¿Qué refleja sobre el estado de la educación en nuestro país la retirada de una estatua que honraba las creencias de los taínos, los primeros habitantes de la isla, no por falta de valor histórico o cultural, sino porque supuestamente “veneraba a un falso dios”?

La pieza no era un lugar de culto. Representaba un objeto cultural, un testimonio vivo del pasado precolombino, y además cumplía un rol ambiental al contribuir a la preservación de los arrecifes de coral. También tenía valor turístico y pedagógico, al ofrecer a locales y visitantes una oportunidad de acercarse a las raíces de nuestra identidad.
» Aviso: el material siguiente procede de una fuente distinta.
(** ** The pagination bar *)

(** X14. The listener of the pagination bar, in local mode with the current
    page within the pages: first goes to page 1, previous to the page
    before (or stays on page 1), next to the page after (or stays on the
    last page), last to the last page; previous after next comes back to
    the page; a page-number button goes to its page when that page exists
    and leaves the page alone otherwise. *)
Theorem paginationHandler_moves (g : Grid) (size page : Z) :
  cfg_serverSide (config g) = false ->
  pageSize g = num_of_Z size -> (0 < size)%Z ->
  currentPage g = num_of_Z page ->
  let last := ((Z.of_nat (List.length (filteredData g)) + size - 1) / size)%Z in
  (1 <= page <= last)%Z ->
  currentPage (paginationHandler FirstPage g) = num_of_Z 1
  /\ currentPage (paginationHandler PrevPage g) = num_of_Z (Z.max 1 (page - 1))
  /\ currentPage (paginationHandler NextPage g) = num_of_Z (Z.min last (page + 1))
  /\ currentPage (paginationHandler LastPage g) = num_of_Z last
  /\ ((page < last)%Z ->
      currentPage (paginationHandler PrevPage (paginationHandler NextPage g))
      = num_of_Z page)
  /\ (forall target : Z,
        currentPage (paginationHandler (PageNumber (num_of_Z target)) g)
        = if (1 <=? target)%Z && (target <=? last)%Z
          then num_of_Z target else num_of_Z page).
Proof.
  intros Hl Hs Hpos Hp last Hpage.
  assert (Htotal : totalPages g = num_of_Z last) by now apply totalPages_local.
  assert (Hgo : forall (h : Grid) (p : Z),
             config h = config g -> pageSize h = pageSize g ->
             filteredData h = filteredData g ->
             currentPage (goToPage (num_of_Z p) h)
             = if (1 <=? p)%Z && (p <=? last)%Z then num_of_Z p else currentPage h).
  { intros h p Hc Hsz Hf.
    rewrite (goToPage_local h size p) by congruence. rewrite Hf.
    replace ((p - 1) * size <? Z.of_nat (List.length (filteredData g)))%Z
      with (p <=? last)%Z
      by (subst last; apply eq_true_iff_eq; rewrite Z.ltb_lt, Z.leb_le;
          now apply within_pages).
    destruct ((1 <=? p)%Z && (p <=? last)%Z); reflexivity. }
  assert (Hin : forall p, (1 <= p <= last)%Z -> (1 <=? p)%Z && (p <=? last)%Z = true).
  { intros p Hrange. apply andb_true_iff. split; apply Z.leb_le; lia. }
  unfold paginationHandler. cbv zeta. rewrite Htotal, Hp.
  rewrite !num_sub_Z, !num_add_Z, num_max_Z, num_min_Z.
  repeat split.
  - rewrite Hgo by reflexivity. now rewrite Hin by lia.
  - rewrite Hgo by reflexivity. now rewrite Hin by lia.
  - rewrite Hgo by reflexivity. now rewrite Hin by lia.
  - rewrite Hgo by reflexivity. now rewrite Hin by lia.
  - intros Hlt.
    assert (Hnext : goToPage (num_of_Z (Z.min last (page + 1))) g
                    = emit (PAGE_CHANGE (num_of_Z (page + 1)))
                        (render (set_currentPage (num_of_Z (page + 1)) g))).
    { rewrite Z.min_r by lia. rewrite (goToPage_local g size (page + 1) Hl Hs Hpos).
      replace (1 <=? page + 1)%Z with true by (symmetry; apply Z.leb_le; lia).
      replace (_ <? _)%Z with true
        by (symmetry; apply Z.ltb_lt; apply within_pages; [exact Hpos|fold last; lia]).
      reflexivity. }
    rewrite Hnext.
    cbn [currentPage emit effect render set_trace set_currentPage].
    rewrite num_sub_Z, num_max_Z, Hgo by reflexivity.
    rewrite Hin by lia. f_equal. lia.
  - intros target. rewrite Hl. unfold num_geb. rewrite !num_leb_Z.
    destruct ((1 <=? target)%Z && (target <=? last)%Z) eqn:E.
    + rewrite Hgo by reflexivity. now rewrite E.
    + exact Hp.
Qed.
Suprimirla, simplemente por considerarla ofensiva, resulta no solo un error, sino un acto que perpetúa la demonización del pueblo taíno, primero aniquilado por los colonizadores y ahora invisibilizado nuevamente por la ignorancia disfrazada de fervor religioso.
Este tipo de decisiones refleja una mentalidad que rechaza todo lo que se aparte de una visión del mundo estrecha y excluyente. Es, en esencia, la misma lógica de los colonizadores que impusieron su fe y sus estructuras sociales a sangre y fuego: la idea de que unas creencias son superiores y otras carecen de legitimidad.

Lo preocupante es que no se trata de un hecho aislado. En República Dominicana, con frecuencia, las políticas públicas se definen desde parámetros de influencia religiosa más que desde criterios técnicos, científicos o de derechos humanos. Un ejemplo contundente es la prohibición absoluta del aborto, incluso en las tres causales mínimas reconocidas internacionalmente: cuando peligra la vida de la madre, en casos de violación o incesto, o cuando el feto es inviable. Esta legislación, sin sustento en la ciencia ni en estándares de derechos fundamentales, continúa criminalizando a las mujeres y exponiéndolas a riesgos innecesarios por el peso de dogmas religiosos en la esfera política.

Si decisiones de semejante trascendencia para la vida y la salud de las personas están determinadas por esta lógica, resulta coherente que ocurra lo mismo en ámbitos culturales, ambientales o educativos. El patrón es consistente: una sociedad donde la superstición prevalece sobre el conocimiento difícilmente puede avanzar.
El país no debería sorprenderse de su propio estancamiento cuando permite que la intolerancia sustituya a la razón. Porque si seguimos borrando nuestra historia y negando derechos en nombre de la fe de unos pocos, no solo traicionamos a quienes nos precedieron, sino que hipotecamos el futuro de quienes vendrán. Y en ese escenario, lo verdaderamente blasfemo no es honrar a los taínos, sino condenarnos a repetir, una y otra vez, el mismo ciclo de atraso.
Tampoco resulta comprensible cómo quienes se dicen cristianos defienden su intolerancia amparándose en una fe cuya máxima figura, Jesús, predicó la tolerancia y el amor incondicional al prójimo. Resulta irónico y contradictorio que en nombre de ese mensaje de compasión se perpetúe la censura sobre la historia, la cultura y los derechos de otros, replicando, de manera moderna, patrones de opresión que deberían haberse superado hace siglos.